Connaissez-vous ce jeu divertissant
Où, lancé par un bras agile,
Le Caillou, bondissant Sur une onde immobile,
Court, et, dans son rapide essor,
S’abat, s’élève, tombe et se relève encor ?
Ne le méprisez pas, car César et Pompée,
Dit notre bon Montaigne, aimaient ce jeu d’enfant,
Qu’il nomme, il m’en souvient, Cornichon va devant,
Ajoutant qu’il vaut mieux que le jeu de l’épée.
Je voyais s’y livrer avec toute l’ardeur
Qui charme tant dans le jeune âge,
De joyeux écoliers qui faisaient au rivage
Répéter leurs cris de bonheur !
Quand l’un deux, qui plus tard sans doute fut docteur,
Fit un trait de grand personnage.
« Messieurs , dit-il, vous êtes fous ?
« Comment! choisir les plus petits cailloux »
Pour un tel jeu ! mais l’erreur est grossière !

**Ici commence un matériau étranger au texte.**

(** A turn of wait1 by the code's own tests. *)
Lemma wait1_run st F A Z off rq sq cur c a :
  plists st F A Z -> queues (ps st) off rq sq -> procs_of st !! cur = Some c ->
  let a' := own_group c a in
  match List.find (asked (procs_of st) cur a') Z with
  | Some i =>
      if unwritable (w_status a) 4 || unwritable (w_rusage a) RUSAGE_SIZE then wait1 cur a st = Ok (WError Mem.EFAULT st)
      else exists q st', procs_of st !! i = Some q /\ wait1 cur a st = Ok (WFound (p_pid q) (Some (p_xstat q)) st') /\
        plists st' (i :: F) A (filter (fun x => x <> i) Z) /\ queues (ps st') off rq sq /\ (booted st A -> booted st' A) /\
        forall x, x <> i -> option_Forall2 nbr (procs_of st !! x) (procs_of st' !! x)
  | None =>
      match List.find (halted (procs_of st) cur a') A with
      | Some i => exists q, procs_of st !! i = Some q /\
          let st' := on (<[i := reported q]> (procs_of st)) st in
          wait1 cur a st = Ok (if unwritable (w_status a) 4 then WError Mem.EFAULT st' else WFound (p_pid q) (stop_status a q) st') /\
          plists st' F A Z /\ queues (ps st') off rq sq
      | None => wait1 cur a st = Ok (if List.existsb (asked (procs_of st) cur a') A then if flag_on (w_options a) WNOHANG then WFound 0 None st else WSleep st
                                     else WError ECHILD st)
      end
  end.
Proof.
  intros HPL HQ Hcur a'. pose proof (pl_lists _ _ _ _ HPL) as HL. destruct (ls_all _ _ _ _ HL) as [CA _ NA]. destruct (ls_zomb _ _ _ _ HL) as [CZ _ NZ].
  pose proof (chain_length _ _ _ _ CA NA). pose proof (chain_length _ _ _ _ CZ NZ). unfold wait1. rewrite (get_proc_ok _ _ _ Hcur). cbn [mbind res_bind].
  fold (own_group c a). fold a'. assert (w_status a' = w_status a /\ w_rusage a' = w_rusage a /\ w_options a' = w_options a) as (Es&Er&Eo) by (unfold a', own_group; by case_match).
  rewrite (wait_zomb_run st cur a' Z) by (done || lia). rewrite Es, Er. destruct (List.find (asked (procs_of st) cur a') Z) as [i|] eqn:Ef.
  { apply List.find_some in Ef as [Hi%list_elem_of_In _]. destruct (part_entry HL i) as [q Hq]; [set_solver|]. rewrite (get_proc_ok _ _ _ Hq). cbn [mbind res_bind].
    case_if; [done|]. destruct (reap_plists st F A Z off rq sq i q HPL HQ Hi Hq) as (st'&->&?&?&?&?). exists q, st'. done. }
  cbn [mbind res_bind]. rewrite (wait_all_run st cur a' A) by (done || lia). destruct (List.find (halted (procs_of st) cur a') A) as [i|] eqn:Eh.
  - apply List.find_some in Eh as [Hi%list_elem_of_In _]. destruct (part_entry HL i) as [q Hq]; [set_solver|]. rewrite (get_proc_ok _ _ _ Hq), (upd_proc_ok _ _ _ _ Hq). cbn [mbind res_bind].
    exists q. split; [done|]. rewrite Es. unfold stop_status. rewrite Es. split; [done|]. split.
    + split; [eapply lists_insert; [done| |done]; split_and!; auto|]. intros x p Hx Hx0 Hp. change (procs_of _) with (<[i := reported q]> (procs_of st)) in Hp.
      destruct (decide (x = i)) as [->|Hne]; [rewrite (put _ _ _ _ Hq) in Hp; injection Hp as <-; by apply (pl_parent _ _ _ _ HPL i q)|].
      rewrite put_ne in Hp by done. by apply (pl_parent _ _ _ _ HPL x p).
    + eapply (queues_quiet (ps st)); [|done|done|exact HQ]. apply (tabs_insert quiet _ i q); [exact quiet_refl|done|].
      split_and!; [done..|left; split; [done|]]. cbn. autorewrite with kflags. done.
  - cbn [mbind res_bind]. rewrite Eo, Z.add_0_l. assert (forall js, (Z.of_nat (length (List.filter (asked (procs_of st) cur a') js)) =? 0) = negb (List.existsb (asked (procs_of st) cur a') js)) as ->.
    { intros js. destruct (List.existsb _ js) eqn:Ee; cbn [negb].
      - apply List.existsb_exists in Ee as (x&Hx&Ha). apply Z.eqb_neq. pose proof (proj2 (List.filter_In (asked (procs_of st) cur a') x js) (conj Hx Ha)) as Hi. destruct (List.filter _ _); [done|]. simpl. lia.
      - apply Z.eqb_eq. replace (List.filter (asked (procs_of st) cur a') js) with (@nil nat); [done|]. induction js as [|y js IH]; [done|]. cbn in *. apply orb_false_iff in Ee as [-> Ee]. auto. }
    destruct (List.existsb _ A); cbn [negb]; [|done]. case_if; done.
Qed.

(** *** The children a caller asks for

    [pid] as wait4 documents it: -1 asks for every child, 0 for those in the
    caller's group, a positive number for the child with that id, another
    negative one for the group of its opposite.  As the code writes the
    caller's group as a negative number first, 0 asks for every child when the
    group is 1. *)
Definition asks_for (c : proc) (pid : Z) (p : proc) : Prop :=
  if decide (pid = 0) then p_pgrp c = 1 \/ p_pgrp p = p_pgrp c \/ p_pid p = - p_pgrp c
  else pid = -1 \/ p_pid p = pid \/ p_pgrp p = - pid.
Definition child_asked (cur : nat) (c : proc) (pid : Z) (p : proc) : Prop := p_pptr p = Some cur /\ asks_for c pid p.
(** A stopped child to report: its tracer or the option asks for it, once. *)
Definition child_stopped (cur : nat) (c : proc) (pid options : Z) (p : proc) : Prop :=
  child_asked cur c pid p /\ p_stat p = SSTOP /\ flag_on (p_flag p) P_WAITED = false /\
  (flag_on (p_flag p) P_TRACED = true \/ flag_on options WUNTRACED = true).
#[export] Instance child_asked_dec cur c pid p : Decision (child_asked cur c pid p).
Proof. unfold child_asked, asks_for. destruct (decide (pid = 0)); apply _. Defined.
#[export] Instance child_stopped_dec cur c pid options p : Decision (child_stopped cur c pid options p).
Proof. apply _. Defined.
(** The entry [i] of the table is such a process. *)
Definition entry_is (P : proc -> Prop) `{forall p, Decision (P p)} l (i : nat) : bool :=
  match l !! i with Some p => bool_decide (P p) | None => false end.
(** A place given to copy out to, the first or last byte of which is outside
    of user memory. *)
Definition user_byte (x : Z) : Prop :=
  Mem.USER_FLASH_START <= x < Mem.USER_FLASH_END \/ Mem.USER_DATA_START <= x < Mem.USER_DATA_END.
Definition bad_place (x n : Z) : Prop := x <> 0 /\ (~ user_byte x \/ ~ user_byte (u32 (x + n - 1))).
(** ** Entering a sleep queue *)

Lemma queues_sleep s off rq sq i p p' hd :
  queues s off rq sq -> i ∈ off -> tab s !! i = Some p -> slpque s !! HASH (p_wchan p') = Some hd ->
  p_wchan p' <> 0 -> p_stat p' = SSLEEP -> p_link p' = hd ->
  queues (set_slpque (<[HASH (p_wchan p') := Some i]> (slpque s)) (set_tab (<[i := p']> (tab s)) s))
    (filter (fun x => x <> i) off) rq (without sq (HASH (p_wchan p')) (i :: sq (HASH (p_wchan p')))).
Proof.
  intros Hq Ho Hi Hd Hw Hst Hl. destruct (q_off _ _ _ _ Hq i Ho) as (Hnr&p0&E&Hr&Hw0). simplify_eq.
  pose proof (lookup_lt_Some _ _ _ Hi) as Hlt. pose proof (HASH_lt (p_wchan p')) as Hh.
  destruct Hq as [H1 H2 H3 H4 H5 H6 H7 H8 H9 H10].
  assert (forall h, (h < Z.to_nat SQSIZE)%nat -> i ∉ sq h) as Hns.
  { intros h Hlh Hin. apply H7 in Hin as (q&?&?&_); [|done]. by simplify_eq. }
  split; cbn [tab qs slpque set_tab set_slpque].
  - by rewrite length_insert.
  - by apply chain_insert.
  - done.
  - intros x Hx. rewrite list_lookup_insert_ne by (intros ->; done). by apply H4.
  - intros h hd Hhd. unfold without. case_decide as Eh.
    + subst h. rewrite list_lookup_insert_eq in Hhd by (by rewrite H1). injection Hhd as <-. split; [done|].
      exists p'. rewrite list_lookup_insert_eq by done. split; [done|]. apply chain_insert; [by apply Hns|]. by apply H5.
    + rewrite list_lookup_insert_ne in Hhd by done. apply chain_insert; [|by apply H5]. apply Hns. rewrite <- H1.
      by eapply lookup_lt_Some.
  - intros h. unfold without. case_decide; [|done]. subst. apply NoDup_cons. split; [by apply Hns|done].
  - intros h x Hlh. unfold without. destruct (decide (x = i)) as [->|Hx].
    + rewrite list_lookup_insert_eq by done. split.
      * case_decide; [intros _; by exists p'|]. intros Hin. by apply Hns in Hin.
      * intros (q&[= <-]&_&<-). rewrite decide_True by done. apply list_elem_of_here.
    + rewrite list_lookup_insert_ne by done. rewrite <- H7 by done. case_decide as Eh; [subst h; set_solver|done].
  - intros x q. destruct (decide (x = i)) as [->|Hx].
    + rewrite list_lookup_insert_eq by done. intros [= <-] _. by left.
    + rewrite list_lookup_insert_ne by done. apply H8.
  - intros x q. destruct (decide (x = i)) as [->|Hx].
    + rewrite list_lookup_insert_eq by done. intros [= <-] Hr'. rewrite Hst in Hr'. done.
    + rewrite list_lookup_insert_ne by done. intros ???. destruct (H9 x q) as [|Hin]; [done..|by left|]. right.
      apply list_elem_of_filter. done.
  - intros x [Hx Hin]%list_elem_of_filter. rewrite list_lookup_insert_ne by done. by apply H10.
Qed.

Section Specs.
Context (addr_runin addr_runout : Z) (addr_proc : nat -> Z) (addr_endtsleep : Z).
Context (Hrunin : addr_runin <> 0) (Hrunout : addr_runout <> 0).

(** The entry of a process asleep on [ident]. *)
Definition asleep (ident priority : Z) (flags : Z) (p : proc) : proc :=
  set_p_stat SSLEEP (set_p_flag flags
    (set_p_pri (s8 (Z.land priority PRIMASK)) (set_p_slptime 0 (set_p_wchan ident p)))).

(** Setting the state of an enqueued process to asleep, and the wakeup of the
    swapper. *)
Lemma tsleep_asleep s off rq sq i p ident priority flags hd s1 c catch :
  queues s off rq sq -> i ∈ off -> tab s !! i = Some p -> ident <> 0 -> (i <> 0%nat -> ident <> addr_runin) ->
  ident <> addr_runout ->
  slpque s !! HASH ident = Some hd ->
  s1 = set_slpque (<[HASH ident := Some i]> (slpque s)) (set_tab (<[i := set_p_link hd (set_p_flag flags
    (set_p_pri (s8 (Z.land priority PRIMASK)) (set_p_slptime 0 (set_p_wchan ident p))))]> (tab s)) s) ->
  exists s' rq' sq' p', tsleep_block addr_runin addr_runout i catch (Kern s1 c) = Ok (Kern s' c, TsAsleep catch) /\
    queues s' (filter (fun x => x <> i) off) rq' sq' /\ tab s' !! i = Some p' /\
    link_eq (asleep ident priority flags p) p'.
Proof.
  intros Hq Ho Hi Hid Hne Hro Hd ->. pose proof (lookup_lt_Some _ _ _ Hi) as Hlt. unfold tsleep_block. cbn [ks kc].
  set (p1 := set_p_link hd _). erewrite (upd_ok i _ _ p1) by (cbn; by apply list_lookup_insert_eq).
  cbn [mbind res_bind tab set_tab set_slpque]. rewrite list_insert_insert_eq.
  pose proof (queues_sleep s off rq sq i p (set_p_stat SSLEEP p1) hd Hq Ho Hi) as Hqs. cbn [p_wchan p1 set_p_stat] in Hqs.
  specialize (Hqs Hd Hid eq_refl eq_refl). set (s2 := set_slpque _ _) in Hqs.
  match goal with |- context [wakeup _ _ ?x] => change x with s2 end.
  assert (tab s2 !! i = Some (set_p_stat SSLEEP p1)) as Hi2 by (by apply list_lookup_insert_eq).
  destruct (Nat.eqb_spec i 0) as [Ei|Ei]; cbn [negb].
  { exists s2. eexists _, _, _. split; [done|]. split; [done|]. split; [done|]. done. }
  destruct (wakeup_ok addr_runout Hrunout addr_runin s2 _ rq _ Hqs Hrunin) as (s3&rq3&sq3&->&Hq3&He&_).
  destruct He as (_&_&_&_&He). specialize (He i). rewrite Hi2 in He. inversion He as [? p' Hp|]; subst.
  cbn [mbind res_bind]. exists s3, rq3, sq3, p'. split; [done|]. split; [done|]. split; [done|].
  destruct Hp as [Hp|(_&[Hc|(_&_&Hc)]&_)]; [by rewrite <- Hp| |]; cbn in Hc; exfalso; [by apply Hne|by apply Hro].
Qed.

» Regardez cette énorme pierre !
» Voilà, je suis sûr de mon fait,
» Qui ra bientôt sur la rivière
» Produire un plus brillant effet! »
Il s’incline à ces mots, il soulève à grand’ peine
Et lance le pesant fardeau.
La pierre, que son poids entraîne,
Fait grand bruit, éclabousse et disparaît sous l’eau.
Un rire universel fit retentir la plage,
L’Enfant, confus, plus tard a pu se souvenir
Qu’un grand malaisément surnage
Où les petits longtemps peuvent se soutenir.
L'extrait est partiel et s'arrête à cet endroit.